Además, como apunta Turrado, «en
la argumentación teológica, los textos de los Doctores de la Iglesia, si no
son al mismo tiempo Padres de la Iglesia, suelen ser citados entre los de los
teólogos, si bien su consensus o
uniformidad dogmática adquiere un valor mayor cualificado en virtud de la
declaración de la Iglesia. Sin embargo, se han de tener siempre en cuenta el
estado de la teología en su tiempo y la posible evolución del dogma tanto para
interpretarlos fielmente como para juzgar con objetividad su doctrina». Y recuérdese
que en cuanto al consentimiento o sentir común de los teólogos éste ha de
ser moralmente unánime, universal y constante. Cuanto más carezca de estas
condiciones, o más en discordia se muestren con una tradición secular, no tiene
más valor que el que tengan las razones en que se funda; por muy ilustres y respetables que sean sus personas.

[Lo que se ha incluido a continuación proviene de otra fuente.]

Lemma Run_never_nil_witness :
  ∃ r w', Run (λ _, HttpScript.client (CheckerWitness.f "a" "b")) (λ _ _, None) map_to_list 5
      (New CheckerWitness.cfg sleep) CheckerWitness.w = (Val r, w') ∧ (r = None ∨ ∃ e, r = Some (Some e)).
Proof.
  destruct (Run (λ _, HttpScript.client (CheckerWitness.f "a" "b")) (λ _ _, None) map_to_list 5
    (New CheckerWitness.cfg sleep) CheckerWitness.w) as [[r|s|k] w'] eqn:Hr; [|by vm_compute in Hr..].
  exists r, w'. split; [done|].
  exact (Run_never_nil (λ _, CheckerWitness.f "a" "b") map_to_list (λ _ _, None) 5
    CheckerWitness.cfg CheckerWitness.w w' r Hr).
Defined.

Lemma main_without_members_witness :
  ∃ w', main (λ _, HttpScript.client (λ _ _, inl (ErrorString "unsupported protocol scheme")))
      (λ _ _, None) map_to_list 1 ["checker"] CheckerWitness.w = (Exited 1, w').
Proof.
  destruct (main_without_members (λ _ _ _, inl (ErrorString "unsupported protocol scheme"))
    (λ _ _, None) map_to_list 0 (ErrorString "unsupported protocol scheme") "checker"
    CheckerWitness.w eq_refl eq_refl eq_refl) as [_ (w'&Hr&_)].
  exists w'. exact Hr.
Defined.
(* ===== verification/ProxyStack.v ===== *)
(** * The proxy while it serves

    [etcd_proxy.go] with [leaderfinder]: the goroutine asks the cluster again
    and again, every request asks [LeaderOrDefault] where to go.  The leader
    manager is [LeaderManager.v]'s transition system, what a refresh finds is
    [LeaderFinder.v]'s [Find] over the cluster's answers at that time, and a
    request is sent where [Proxy.v]'s [handle] sends it. *)
From S2P Require Import Prelude GoStrings GoPath Machine GoJson GoUrl GoHttp LeaderFinder LeaderManager Proxy.

(** What the cluster answers during one refresh. *)
Notation answers := (nat → string → error + Response).

(** The results of [Find] in a run, and the addresses set. *)
Definition founds (t : list label) : list (option URL * option error) :=
  omap (λ l, match l with Found r => Some r | _ => None end) t.
Definition sets (t : list label) : list (option URL) :=
  omap (λ l, match l with Set_ a => Some a | _ => None end) t.

(** The address a refresh leads to: the leader, or the cluster's own URL. *)
Definition found_or_default (u : URL) (f : answers) : URL :=
  match (find_spec f (URL_String u)).1 with inr leader => leader | inl _ => u end.

Section proxying.
Context (u : URL).

(** The refresh whose result is not stored yet. *)
Definition in_flight (p : bg_pc) : list (option URL) :=
  match p with SetLock a | SetHeld a => [a] | _ => [] end.

Lemma founds_sets t m :
  run u t m → next_address u <$> founds t = sets t ++ in_flight (m_bg m).
Proof.
  unfold run. intros Hrun. remember (NewManager u) as m0 eqn:Hm0.
  induction Hrun as [|m t m1 l m2 Hrun IH Hstep]; subst; [done|]. specialize (IH eq_refl).
  unfold founds, sets in *. rewrite !omap_app, fmap_app, IH.
  destruct Hstep; simpl; rewrite ?app_nil_r; simplify_list_eq; done.
Qed.

Lemma last_set_sets t : last_set u t = default (Some u) (last (sets t)).
Proof.
  unfold last_set, sets. induction t as [|l t IH] using rev_ind; [done|].
  rewrite foldl_app, IH, omap_app. destruct l; simpl; rewrite ?app_nil_r; try done.
  by rewrite last_snoc.
Qed.

Lemma next_address_find f :
  next_address u (as_pair (find_spec f (URL_String u)).1) = Some (found_or_default u f).
Proof. unfold found_or_default. by destruct (find_spec f (URL_String u)).1. Qed.

(** The address after refreshes with these answers. *)
Lemma address_of_answers t m (l : list answers) :
  run u t m → founds t = (λ f, as_pair (find_spec f (URL_String u)).1) <$> l →
  ∃ k, (k ≤ length l ≤ S k)%nat ∧
    m_address m = Some (default u (found_or_default u <$> last (take k l))).
Proof.
  intros Hrun Hf. pose proof (founds_sets t m Hrun) as Hs.
  rewrite Hf, <-list_fmap_compose in Hs.
  assert (sets t = Some ∘ found_or_default u <$> take (length (sets t)) l) as Hsets.
  { rewrite fmap_take. transitivity (take (length (sets t)) (sets t ++ in_flight (m_bg m)));
      [by rewrite take_app_length|]. rewrite <-Hs. f_equal. apply list_fmap_ext.
    intros i f _. apply next_address_find. }
  exists (length (sets t)). split.
  - apply (f_equal length) in Hs. rewrite length_fmap, length_app in Hs.
    destruct (m_bg m); simpl in Hs; lia.
  - rewrite (cell_run_last_set u t _ (run_cell u t m Hrun)), last_set_sets.
    rewrite Hsets at 1. rewrite fmap_last. by destruct (last (take _ l)).
Qed.

(** ** Property *)

(** C18: while the goroutine refreshes the address against whatever the cluster
    answers and requests come in at any time, a request that is to be forwarded
    goes to the leader that the last refresh stored found, or to the cluster's
    own URL if that refresh failed or none was stored yet; at most one refresh is
    behind.  It never goes to nil, and all of the request but the scheme and the
    host of its URL stays as it came in. *)
Theorem proxy_follows_leader flags (l : list answers) t n a m req :
  run u (t ++ [Returned n a]) m →
  founds t = (λ f, as_pair (find_spec f (URL_String u)).1) <$> l →
  cleanPath (Path (req_URL req)) = Path (req_URL req) → Path (req_URL req) ≠ "/v2/members" →
  ∃ k target out, (k ≤ length l ≤ S k)%nat ∧ a = Some target ∧
    target = default u (found_or_default u <$> last (take k l)) ∧
    handle flags target req = Forward out ∧
    Method out = Method req ∧ Path (req_URL out) = Path (req_URL req) ∧
    RawQuery (req_URL out) = RawQuery (req_URL req) ∧
    Scheme (req_URL out) = Scheme target ∧ Host (req_URL out) = Host target.
Proof.
  intros (m1&Hrun&Hstep)%run_app_inv Hf Hclean Hpath.
  destruct (address_of_answers t m1 l Hrun Hf) as (k&Hk&Ha).
  assert (a = m_address m1) as Heq.
  { destruct (run_ok u t m1 Hrun) as [_ Hrd]. inversion Hstep; subst. by apply (Hrd n). }
  exists k, (default u (found_or_default u <$> last (take k l))). rewrite Heq, Ha.
  pose proof (handle_spec flags (default u (found_or_default u <$> last (take k l))) req) as Hh.
  destruct (handle flags _ req) as [p|b|out]; [destruct Hh as (_&Hp&Hne); congruence|by destruct Hh|].
  exists out. simpl in Hh. destruct Hh as (H1&H2&H3&H4&_&H6&_).
  split_and!; try done; lia.
Qed.
End proxying.

(** ** Witness *)

Module ProxyStackWitness.
Definition u : URL := authority_URL "https" "etcd:4001".
Definition leader : URL := authority_URL "http" "10.0.0.2:4001".
(** One refresh finds the leader; then a request asks for the address. *)
Definition t : list label :=
  [Tau; Found (Some leader, None); Tau; Set_ (Some leader); Tau; Called 0; Tau; Read 0 (Some leader)].

Lemma run_t : run u (t ++ [Returned 0 (Some leader)])
  (mkManager None (Some leader) Sleeping (delete 0%nat (<[0%nat := ReadUnlock (Some leader)]>
    (<[0%nat := ReadHeld]> (<[0%nat := ReadLock]> ∅))))).
Proof.
  apply (steps_app u _ t (mkManager (Some (Reader 0)) (Some leader) Sleeping
    (<[0%nat := ReadUnlock (Some leader)]> (<[0%nat := ReadHeld]> (<[0%nat := ReadLock]> ∅))))).
  - unfold t. do 8 (eapply (steps_app u _ [_]); [apply steps_one; econstructor; by simplify_map_eq|]).
    constructor.
  - apply steps_one, step_return. by simplify_map_eq.
Qed.
End ProxyStackWitness.

Lemma proxy_follows_leader_witness :
  ∃ out, handle ProxyWitness.flags ProxyStackWitness.leader
      (mkRequest "GET" (mkURL "" "" None "proxy:4002" "/v2/keys/a" "" false "wait=true" "")) =
      Forward out ∧
    Host (req_URL out) = "10.0.0.2:4001" ∧ RawQuery (req_URL out) = "wait=true".
Proof.
  destruct (proxy_follows_leader ProxyStackWitness.u ProxyWitness.flags [FinderWitness.f]
    ProxyStackWitness.t 0 (Some ProxyStackWitness.leader) _
    (mkRequest "GET" (mkURL "" "" None "proxy:4002" "/v2/keys/a" "" false "wait=true" ""))
    ProxyStackWitness.run_t ltac:(by vm_compute) ltac:(by vm_compute) ltac:(done))
    as (k&target&out&_&[= <-]&_&Hf&_&_&Hq&_&Hh).
  exists out. split; [exact Hf|]. split; [exact Hh|exact Hq].
Defined.
(* ===== verification/GoInt.v ===== *)
(** * Fixed-width integers

    [int32] as a number in [[-2^31, 2^31)] with wrap-around, and
    [sync/atomic.AddInt32]. *)
From S2P Require Import Prelude.

Open Scope Z_scope.

(** [int32(z)]. *)
Definition wrap32 (z : Z) : Z := (z + 2 ^ 31) mod 2 ^ 32 - 2 ^ 31.

(** [atomic.AddInt32(&x, delta)]: the new value of [x]. *)
Definition AddInt32 (x delta : Z) : Z := wrap32 (x + delta).

Lemma wrap32_range z : - 2 ^ 31 ≤ wrap32 z < 2 ^ 31.
Proof. unfold wrap32. pose proof (Z.mod_pos_bound (z + 2 ^ 31) (2 ^ 32)). lia. Qed.

Lemma wrap32_id z : - 2 ^ 31 ≤ z < 2 ^ 31 → wrap32 z = z.
Proof. intros ?. unfold wrap32. rewrite Z.mod_small by lia. lia. Qed.

(** Wrapping is congruent modulo [2^32], so it can be postponed. *)
Lemma wrap32_mod z : wrap32 z mod 2 ^ 32 = z mod 2 ^ 32.
Proof.
  unfold wrap32. rewrite Zminus_mod, Z.mod_mod, <-Zminus_mod by lia.
  f_equal. lia.
Qed.

Lemma wrap32_eq a b : a mod 2 ^ 32 = b mod 2 ^ 32 → wrap32 a = wrap32 b.
Proof. intros H. unfold wrap32. by rewrite (Z.add_mod a), (Z.add_mod b), H by lia. Qed.

Lemma AddInt32_wrap x d : AddInt32 (wrap32 x) d = wrap32 (x + d).
Proof.
  unfold AddInt32. apply wrap32_eq.
  rewrite (Z.add_mod (wrap32 x)), wrap32_mod, <-Z.add_mod by lia. done.
Qed.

San Bernardo de Claraval «Doctor» de la Iglesia y el dogma de la
Inmaculada. Un
ejemplo de lo que venimos diciendo es el caso de san Bernardo. Fue proclamado
Doctor de la Iglesia en 1830. Para Mabillon es «el último de los Padres de la
Iglesia, pero no inferior a los primeros». El epíteto de «Doctor Melifluo», su
sobrenombre escolástico, fue recordado por el Papa Pío XII. Universalmente se
reconoce a San Bernardo como «Doctor Mariano». Sin embargo, este
gran devoto de la Virgen María no participó de la creencia, bastante extendida
en su época, en la Inmaculada Concepción; y se opuso a la costumbre de celebrar
su fiesta. Proclamó enérgicamente las razones de su oposición en su famosa
carta a los canónigos de Lyon. Con todo, dejó en claro que estaba emitiendo una
opinión personal, fundada, pero sometida a la definición de la Iglesia.
La Inmaculada Concepción de María fue
definida como verdad de fe el 8 de diciembre de
1854. Apenas 24 años después del doctorado de Bernardo. Pero la Iglesia
no le ha quitado el título de «Doctor» por opiniones que -en su tiempo- no
fueron heréticas pero que sí lo serían después de la definición.
Esperamos que esta entrada, y el caso
de San Bernardo, sirvan para reflexionar –empleando la analogía- toda vez que
algún sedevacantista montaraz pretenda manipular textos de San
Roberto Bellarmino, haciendo de sus opiniones relativas a la hipótesis del Papa herético una sentencia cierta (contra el sentir del propio santo, que siempre
consideró sus tesis como probables) o incluso dogmáticas, cuando la verdad es que pertenecen al campo de lo opinable en Teología.